Subscribe
You can subscribe to a query and receive live updates whenever the result of the query changes. The query can be as large and nested as you need it to be.
This is by far one of the coolest features of GraphJin and you'd be hardpressed to find similar functionality elsewhere.TOC
Using subscriptions
link
If you use the standalone service then subscriptions will work over websockets using a GraphQL client like Apollo or URQL
If your using GraphJin as a library in your NodeJS or Go code then read ahead.
subscription getUserUpdates {
users(id: $id) {
id
email
phone
}
}
const res = await gj.subscribeByName("getUserUpdates", { "id": 3 })
res.data(function(res) {
console.log(res.data())
})
c := context.Background()
vars := json.RawMessage(`{ "id": 3 }`)
m, err := gj.SubscribeByName(c, "getUserUpdates", vars, nil)
if err != nil {
return err
}
for {
msg := <-m.Result
print(string(msg.Data))
}
{"users":{"email":"user3@test.com","id":3,"phone":null}}
{"users":{"email":"user3@test.com","id":3,"phone":"650-447-0000"}}
{"users":{"email":"user3@test.com","id":3,"phone":"650-447-0001"}}
{"users":{"email":"user3@test.com","id":3,"phone":"650-447-0002"}}
{"users":{"email":"user3@test.com","id":3,"phone":"650-447-0003"}}
{"users":{"email":"user3@test.com","id":3,"phone":"650-447-0004"}}
{"users":{"email":"user3@test.com","id":3,"phone":"650-447-0005"}}
{"users":{"email":"user3@test.com","id":3,"phone":"650-447-0006"}}
{"users":{"email":"user3@test.com","id":3,"phone":"650-447-0007"}}
{"users":{"email":"user3@test.com","id":3,"phone":"650-447-0008"}}
Highly scalable
link
In GraphJin subscriptions are designed to be highly scalable.
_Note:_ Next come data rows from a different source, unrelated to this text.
(* ===== verification/VsphereObjects.v ===== *)
(** * Pools and VsphereAgents

    The parts of vsphereagentpool_controller.go and agentmachine_controller.go
    that compute on VsphereAgentPools and VsphereAgents: the defaults of a pool
    spec, which pool a VsphereAgent belongs to, which VM it stands for, and which
    Agents are claimed by the VsphereAgents of another pool. *)
From S2P Require Import Prelude Api Identity Planner OwnedVMs.

(** ** Constants of agentmachine_controller.go *)
Definition vsphereAgentPoolNameLabel : string := "agent-forge.containeroo.ch/vsphere-agent-pool".
Definition vsphereAgentCreatedForLabel : string := "agent-forge.containeroo.ch/created-for".
Definition vsphereAgentCreatedForAdopted : string := "adopted".
Definition vsphereAgentCreatedForDemand : string := "agent-machine".
Definition vsphereAgentFinalizerName : string := "agent-forge.containeroo.ch/vsphere-agent".
Definition vsphereAgentVMNameAnnotation : string := "agent-forge.containeroo.ch/vm-name".

(** ** applySpecDefaults *)
Definition defaultDatacenter : string := "dc1".
Definition defaultAgentRole : string := "worker".

Definition orZero (a b : Z) : Z := if a == 0 then b else a.

(** The assignments of applySpecDefaults, struct by struct. *)
Definition defaultPlacement (v : VspherePlacementSpec) : VspherePlacementSpec :=
  mkVspherePlacementSpec (vp_CredentialsSecretRef v) (orElse (vp_Datacenter v) defaultDatacenter)
    (vp_DatastoreCluster v) (vp_ISODatastore v) (vp_ResourcePool v) (vp_Folder v) (vp_Network v) (vp_VMTags v)
    (orElse (vp_GuestID v) "rhel9_64Guest") (orElse (vp_SCSIType v) "pvscsi") (orElse (vp_Firmware v) "efi")
    (orElse (vp_NetworkAdapterType v) "vmxnet3") (vp_DiskEagerlyScrub v).

Definition defaultTemplate (t : VMTemplateSpec) : VMTemplateSpec :=
  mkVMTemplateSpec (vt_NamePrefix t) (orZero (vt_NumCPUs t) 4) (orZero (vt_MemoryMiB t) 16384)
    (orZero (vt_DiskGiB t) 100).

Definition defaultBinding (a : AgentBindingSpec) : AgentBindingSpec :=
  mkAgentBindingSpec (orElse (ab_Role a) defaultAgentRole) (ab_Labels a) (ab_Approve a).

Definition defaultISO (iso : ISOCacheSpec) : ISOCacheSpec :=
  mkISOCacheSpec (ic_EjectAfterInstall iso) (orZero (ic_CheckInterval iso) (10 * minute))
    (orZero (ic_RetainVersions iso) 2) (ic_PathPrefix iso).

Definition applySpecDefaults (pool : VsphereAgentPool) : VsphereAgentPool :=
  let spec := pl_Spec pool in
  mkVsphereAgentPool (pl_Meta pool)
    (mkVsphereAgentPoolSpec (ps_HostedClusterRef spec) (ps_NodePoolRef spec) (ps_InfraEnvRef spec)
       (ps_ControlPlaneNamespace spec) (defaultPlacement (ps_VSphere spec)) (defaultTemplate (ps_Template spec))
       (defaultBinding (ps_Agent spec)) (defaultISO (ps_ISO spec))
       (orElse (ps_CleanupPolicy spec) CleanupPolicyDelete))
    (pl_Status pool).

(** ** VsphereAgents *)
Definition vaLabel (agent : VsphereAgent) (k : string) : string := mapGet (om_Labels (va_Meta agent)) k.
Definition vaAnnotation (agent : VsphereAgent) (k : string) : string := mapGet (om_Annotations (va_Meta agent)) k.

Definition vsphereAgentBelongsToPool (agent : VsphereAgent) (poolName : string) : bool :=
  if lor_Name (vs_PoolRef (va_Spec agent)) != "" then lor_Name (vs_PoolRef (va_Spec agent)) == poolName
  else vaLabel agent vsphereAgentPoolNameLabel == poolName.

Definition vsphereAgentVMName (agent : VsphereAgent) : string :=
  if vaAnnotation agent vsphereAgentVMNameAnnotation != "" then vaAnnotation agent vsphereAgentVMNameAnnotation
  else om_Name (va_Meta agent).

Definition vsphereAgentHasPoolRef (agent : VsphereAgent) : bool :=
  (lor_Name (vs_PoolRef (va_Spec agent)) != "") || (vaLabel agent vsphereAgentPoolNameLabel != "").

Definition vsphereAgentClaimsAgent (vsphereAgent : VsphereAgent) (agent : AgentInfo) : bool :=
  let vm := vst_VM (va_Status vsphereAgent) in
  if objectReferenceName (vm_AgentRef vm) == ai_Name agent then true
  else if vmMatchesAgentIdentity vm agent then true
  else
    let hostname := agentObservedHostname agent in
    if hostname == "" then false
    else if (vm_Name vm == hostname) && negb (vmIdentityConflictsAgent vm agent) then true
    else (om_Name (va_Meta vsphereAgent) == hostname) && negb (vmIdentityConflictsAgent vm agent).

Definition agentClaimedByOtherPool (agent : AgentInfo) (pool : VsphereAgentPool)
    (vsphereAgents : list VsphereAgent) : bool :=
  existsb (λ va,
    if match om_DeletionTimestamp (va_Meta va) with Some _ => true | None => false end ||
       negb (vsphereAgentHasPoolRef va) || vsphereAgentBelongsToPool va (om_Name (pl_Meta pool))
    then false else vsphereAgentClaimsAgent va agent) vsphereAgents.

(** The VM of a VsphereAgent as listVsphereAgentVMs reports it. *)
Definition vsphereAgentVM (t : Time) (agent : VsphereAgent) : OwnedVMStatus :=
  let vm := vst_VM (va_Status agent) in
  if vm_Name vm == "" then
    (newOwnedVMStatus t (vsphereAgentVMName agent))
      <| vm_Reason := "VMCreatePending" |> <| vm_OwnerUID := om_UID (va_Meta agent) |>
  else vm.

Definition sameVMIdentity (a b : OwnedVMStatus) : bool :=
  if (vm_BIOSUUID a != "") && (vm_BIOSUUID b != "") && (vm_BIOSUUID a == vm_BIOSUUID b) then true
  else (vm_MACAddress a != "") && (vm_MACAddress b != "") && (vm_MACAddress a == vm_MACAddress b).

Definition duplicateCanBeDeletedWithoutVMDelete (current other : VsphereAgent) : bool :=
  if (vaLabel current vsphereAgentCreatedForLabel == vsphereAgentCreatedForAdopted) &&
     (vaLabel other vsphereAgentCreatedForLabel != vsphereAgentCreatedForAdopted) then true
  else om_Name (va_Meta current) != vm_Name (vst_VM (va_Status current)).

Definition ownedVMStatusForVsphereAgent (pool : VsphereAgentPool) (agent : VsphereAgent) : option OwnedVMStatus :=
  let name := vm_Name (vst_VM (va_Status agent)) in
  if name == "" then None
  else List.find (λ vm, vm_Name vm == name) (pt_OwnedVMs (pl_Status pool)).

(** ** Properties *)

(** The defaults make every optional field of a pool spec usable, keep every
    value the user set, and applying them twice changes nothing. *)
Theorem applySpecDefaults_idempotent (pool : VsphereAgentPool) :
  let d := applySpecDefaults pool in
  applySpecDefaults d = d ∧
  vp_Datacenter (ps_VSphere (pl_Spec d)) ≠ "" ∧ ab_Role (ps_Agent (pl_Spec d)) ≠ "" ∧
  ic_RetainVersions (ps_ISO (pl_Spec d)) ≠ 0 ∧ ic_CheckInterval (ps_ISO (pl_Spec d)) ≠ 0 ∧
  vt_NumCPUs (ps_Template (pl_Spec d)) ≠ 0 ∧ vt_MemoryMiB (ps_Template (pl_Spec d)) ≠ 0 ∧
  vt_DiskGiB (ps_Template (pl_Spec d)) ≠ 0 ∧
  cleanupEnabled d = cleanupEnabled pool ∧ pl_Status d = pl_Status pool ∧ pl_Meta d = pl_Meta pool.
Proof.
  assert (∀ a b, b ≠ "" → orElse a b ≠ "") as He.
  { intros a b Hb. unfold orElse. destruct (a == "") eqn:E; by gobool. }
  assert (∀ a b, b ≠ 0 → orZero a b ≠ 0) as Hz.
  { intros a b Hb. unfold orZero. destruct (a == 0) eqn:E; by gobool. }
  assert (∀ a b, b ≠ "" → orElse (orElse a b) b = orElse a b) as Hee by (intros; apply orElse_keeps; auto).
  assert (∀ a b, b ≠ 0 → orZero (orZero a b) b = orZero a b) as Hzz.
  { intros a b Hb. unfold orZero at 1. rewrite bool_decide_false by auto. done. }
  cbv zeta. split.
  { unfold applySpecDefaults, defaultPlacement, defaultTemplate, defaultBinding, defaultISO. simpl.
    rewrite !Hee, !Hzz by discriminate. reflexivity. }
  split; [apply He; discriminate|]. split; [apply He; discriminate|].
  do 5 (split; [apply Hz; discriminate|]). split; [|done].
  unfold cleanupEnabled. simpl. unfold orElse. destruct (_ == "") eqn:E; [|done]. gobool. by rewrite E.
Qed.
You can easily handle tens of thousands of subscribers on a relatively a basic server, even your database server can be pretty basic. This is because GraphJin uses only a single database query for thousands of connections.
Compare this to traditional client side polling solutions which require as many query as subscribers. With GraphJin you can now add realtime updates to your application without the worry of database load.
For very large deployments it scales horizontally and vertically as in can leverage more CPU and memory added per instance as well as read-replicas or a distributed database like Yugabyte.
No additional configuration is needed for subscriptions except for the poll_every_seconds: 3
config parameter to control how often GraphJin should check for updates.